An einsum reducing ab->b with only the a dimension sharded, and an explicit unreduced annotation on the result, emits an all-reduce. However, the more complex scaled reduction ab,a->b does not require an all_reduce. No communication should be necessary in either case because we can reduce 1/2 of the a axis purely locally and then mark the result as having an unreduced mesh axis.

Because the complex case is working but the simple case is not, my guess is that there is some special case code handling the simple case which hasn't been updated to know about unreduced?

"""
Minimal reproducer showing unnecessary all-reduce in JAX einsum with unreduced dimensions.

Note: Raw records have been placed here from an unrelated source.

(* ===== verification/FtpCtrl.v ===== *)
(** * FtpCtrl: the control connection of a session, from the socket to the session and back

    Puts the parts together: main's callbacks ([example/miniftpd/src/main.cpp]) and [FtpSession] ([Ftp]) on the
    [TcpConnection] that [TcpServer::newConnection] makes, for any loop and any socket that keep their laws. The callbacks carry state: the loop has the session's world
    beside it ([beside_services]), and what a handler of the session says to its control connection, the new
    entries of its log, is done on the connection. *)

From S2P Require Import Prelude Buffer Strings TcpServer Ftp Miniftpd Channel Sockets TcpConnection.

(** ** What a session says to its control connection *)

(** The lines it replies with. *)
Definition replies (es : list effect) : list chars :=
  omap (fun e => if e is Reply text then Some (text ++ kCRLF) else None) es.
(** The calls of [forceClose], each of which queues a functor. *)
Definition closes (e : effect) : nat := if e is CtrlForceClose then 1 else 0.
Definition short (e : effect) : Prop := if e is Reply text then zlen text <= reply_bound else True.
Definition new_effects (F F' : World) : list effect := drop (length (log F)) (log F').

Lemma new_effects_app F F' es : log F' = log F ++ es → new_effects F F' = es.
Proof. intros E. unfold new_effects. by rewrite E, drop_app_length. Qed.

(** The lines it replies with up to the point where it closes the connection; whether it closes it. *)
Definition is_close (e : effect) : bool := match e with CtrlShutdown | CtrlForceClose => true | _ => false end.
Fixpoint said (es : list effect) : list chars :=
  match es with
  | [] => []
  | e :: es => if is_close e then [] else replies [e] ++ said es
  end.
Definition closed (es : list effect) : bool := existsb is_close es.

Lemma said_app l k : said (l ++ k) = if closed l then said l else said l ++ said k.
Proof.
  induction l as [|e l IH]; [done|]. cbn [app said closed existsb]. destruct (is_close e); [done|]. cbn [orb].
  rewrite IH. unfold closed. destruct (existsb is_close l); [done|by rewrite app_assoc].
Qed.
Lemma closed_app l k : closed (l ++ k) = closed l || closed k.
Proof. apply existsb_app. Qed.
Lemma said_open l : closed l = false → said l = replies l.
Proof.
  induction l as [|e l IH]; [done|]. cbn [closed existsb said]. intros [-> H]%orb_false_iff. rewrite IH by done.
  unfold replies. by rewrite <-omap_app.
Qed.

Section Control.
Context {CB T L S : Type} `{LS : LoopServices CB T L} `{LL : !LoopLaws CB T L} `{SK : SocketKernel S} `{SL : !SocketLaws S}.
Context (fn : conn_functor → T).
Context (disk : Disk) (local_ip : list Z) (server_port : nat → list Z).
(** The close callback of the connection's server. *)
Context (owner : nat → TcpConnection CB S → L → outcome L).
Implicit Types (c : TcpConnection CB S) (l : L) (F : World).

(* @src ftp_session.cpp | void FtpSession::reply( *)
Definition ctrl_effect (e : effect) c l : outcome (TcpConnection CB S * L) :=
  match e with
  | Reply text => send fn (text ++ kCRLF) c l
  | CtrlShutdown => shutdown fn c l
  | CtrlForceClose => forceClose fn c l
  | _ => Ok (c, l)
  end.
Definition ctrl_effects (es : list effect) c l : outcome (TcpConnection CB S * L) :=
  foldM (fun e '(c, l) => ctrl_effect e c l) es (c, l).
(** A handler took the session from [F] to [F']. *)
Definition acting c l F F' : outcome (TcpConnection CB S * (L * World)) :=
  '(c, l) ← ctrl_effects (new_effects F F') c l; Ok (c, (l, F')).

(** The callbacks main gives to the server, by number. *)
Definition main_connection : nat := 3.
Definition main_message : nat := 4.
Definition main_server (s : TcpServer) : TcpServer :=
  server_setMessageCallback (Some main_message) (server_setConnectionCallback (Some main_connection) s).

(* @src miniftpd/src/main.cpp | [&diskPool](const Muduo::TcpConnectionPtr& conn) { | }); | main, connection callback *)
Definition ctrl_connected c (w : L * World) : outcome (TcpConnection CB S * (L * World)) :=
  if connected c then acting (setContext (any_object the_session) c) w.1 new_world (start new_world)
  else Ok (setContext any_empty c, w).

(* @src miniftpd/src/main.cpp | tcp_server.setMessageCallback([](const Muduo::TcpConnectionPtr& conn, | }); | main, message callback *)
Definition ctrl_message c (w : L * World) : outcome (TcpConnection CB S * (L * World)) :=
  match getContext c with
  | any_empty => Ok (c, w)
  | any_object _ =>
      '(b, F') ← onMessage disk local_ip server_port (inputBuffer_ c) w.2;
      acting (with_input b c) w.1 w.2 F'
  | any_nullptr => Fault (Throw BadAnyCast)
  end.
Definition session_user (k : nat) c (w : L * World) : outcome (TcpConnection CB S * (L * World)) :=
  if decide (k = main_connection) then ctrl_connected c w else ctrl_message c w.
Definition session_owner (k : nat) c (w : L * World) : outcome (L * World) := l ← owner k c w.1; Ok (l, w.2).

(** What happens in the connection's loop: its socket's events, the functor of [forceClose], and everything that
    happens to the session elsewhere: its data connection, functors, disk tasks and timers. *)
Inductive ctrl_event := CReadable | CWritable | CError | CForceClose | CSession (e : event).

Definition ctrl_step (e : ctrl_event) '((c, (l, F)) : TcpConnection CB S * (L * World)) : outcome (TcpConnection CB S * (L * World)) :=
  match e with
  | CReadable =>
      if is_state (TcpConnection.state_ c) KConnected || is_state (TcpConnection.state_ c) KDisconnecting
      then handleRead session_user session_owner c (l, F) else Ok (c, (l, F))
  | CWritable => '(c, l) ← handleWrite fn c l; Ok (c, (l, F))
  | CError => '(c, l) ← handleError c l; Ok (c, (l, F))
  | CForceClose => forceCloseInLoop session_user session_owner c (l, F)
  | CSession e =>
      if in_loop e then F' ← handle_event disk local_ip server_port e F; acting c l F F' else Ok (c, (l, F))
  end.
Definition ctrl_run (es : list ctrl_event) (x : TcpConnection CB S * (L * World)) : outcome (TcpConnection CB S * (L * World)) :=
  foldM ctrl_step es x.

(** ** The session's own steps *)

Inductive session_step F : World → Prop :=
| by_event e F' : in_loop e = true → handle_event disk local_ip server_port e F = Ok F' → session_step F F'
| by_input b b' F' : wf b → onMessage disk local_ip server_port b F = Ok (b', F') → session_step F F'.
Inductive session_fault F : fault → Prop :=
| event_fault e f : in_loop e = true → handle_event disk local_ip server_port e F = Fault f → session_fault F f
| input_fault b f : wf b → onMessage disk local_ip server_port b F = Fault f → session_fault F f.

(** A step keeps the session's guard, adds short replies to its log, and calls [forceClose] at most once. *)
Definition steps_to F F' : Prop :=
  session_guard disk (session F') ∧
  ∃ es, log F' = log F ++ es ∧ Forall short es ∧ (sum_list_with closes es <= 1)%nat.

Lemma guard_steps F F' : guard disk (log F) F' → ∃ es, log F' = log F ++ es ∧ Forall short es ∧ sum_list_with closes es = 0%nat.
Proof.
  intros (_ & es & E & H). exists es. split; [done|]. clear E. induction H as [|e es He H [H1 H2]]; [done|].
  split; [constructor; [by destruct e|done]|]. cbn. rewrite H2. by destruct e.
Qed.

Lemma session_guard_start F : session_guard disk (session F) → guard disk (log F) F.
Proof. intros H. split; [done|]. exists []. by rewrite app_nil_r. Qed.

Lemma event_steps e F F' :
  session_guard disk (session F) → handle_event disk local_ip server_port e F = Ok F' → steps_to F F'.
Proof.
  intros G H. assert (G' : guard disk (log F) F') by (eapply guard_event; [by apply session_guard_start|exact H]).
  split; [apply G'|]. destruct (guard_steps F F' G') as (es & E1 & E2 & E3). exists es. rewrite E3. by split_and!; [..|lia].
Qed.

Lemma input_steps b b' F F' :
  wf b → session_guard disk (session F) → onMessage disk local_ip server_port b F = Ok (b', F') → wf b' ∧ steps_to F F'.
Proof.
  intros Wb G H. unfold onMessage in H. rewrite (readable_content b Wb) in H. unfold zlen in H. rewrite Nat2Z.id in H.
  destruct (onMessage_lines disk local_ip server_port (Datatypes.S (length (content b))) b F Wb) as (lines & rest & b1 & _ & W1 & _ & E); [lia|].
  rewrite E in H. bind_inv H. injection H as <- <-. split; [done|].
  assert (G' : guard disk (log F) a).
  { eapply guard_foldM; [|by apply session_guard_start|exact E0]. intros; by eapply guard_command. }
  destruct (guard_steps F a G') as (es & E1 & E2 & E3). split; [destruct G'; by unfold too_long; destruct (_ <? _)|].
  unfold too_long. destruct (4096 <? zlen rest).
  - exists (es ++ [CtrlForceClose]). cbn. rewrite E1, app_assoc, sum_list_with_app, E3. split_and!; [done| |done].
    apply Forall_app. split; [done|by constructor].
  - exists es. rewrite E3. by split_and!; [..|lia].
Qed.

This demonstrates a clear bug by contrasting two nearly identical cases:
1. Simple sum (ab->b): INCORRECTLY introduces all-reduce
2. Scaled sum (ab,a->b): CORRECTLY avoids all-reduce

Both should behave the same way with unreduced dimensions, but they don't!
"""

import os

os.environ["XLA_FLAGS"] = "--xla_force_host_platform_device_count=4"

import jax
import jax.numpy as jnp
from jax.experimental import mesh_utils
from jax.sharding import AxisType, Mesh, NamedSharding, PartitionSpec

# Enable shardy partitioner
jax.config.update("jax_use_shardy_partitioner", True)


def check_for_all_reduce(fn, *args) -> bool:
    """Check if a JAX function introduces all-reduce operations."""
    lowered = fn.lower(*args)
    compiled = lowered.compile()
    hlo_text = compiled.as_text()
    return " all-reduce(" in hlo_text


# Create 2x2 device mesh
devices = mesh_utils.create_device_mesh((2, 2))
mesh = Mesh(
    devices, axis_names=("X", "Y"), axis_types=(AxisType.Explicit, AxisType.Explicit)
)

print("CONTRASTING TEST CASES: Bug in Simple Sum vs Correct Scaled Sum")
print("=" * 70)
print()
print("Setup:")
print("  - Device mesh: 2x2 (axes X, Y)")
print("  - Matrix: 4x8 sharded on X axis (each X-device has 2 rows)")
print("  - Vector: 4 elements sharded on X axis (for scaled sum)")
print("  - Both operations sum over the first dimension")
print("  - Both specify unreduced=['X'] to keep partial sums local")
print()

with mesh:
    # Shared input: 4x8 matrix, sharded along X axis
    matrix = jax.device_put(
        jnp.ones((4, 8)), NamedSharding(mesh, PartitionSpec("X", None))
    )

    # Additional input for scaled sum: 4-element vector, also sharded on X
    vector = jax.device_put(jnp.ones((4,)), NamedSharding(mesh, PartitionSpec("X")))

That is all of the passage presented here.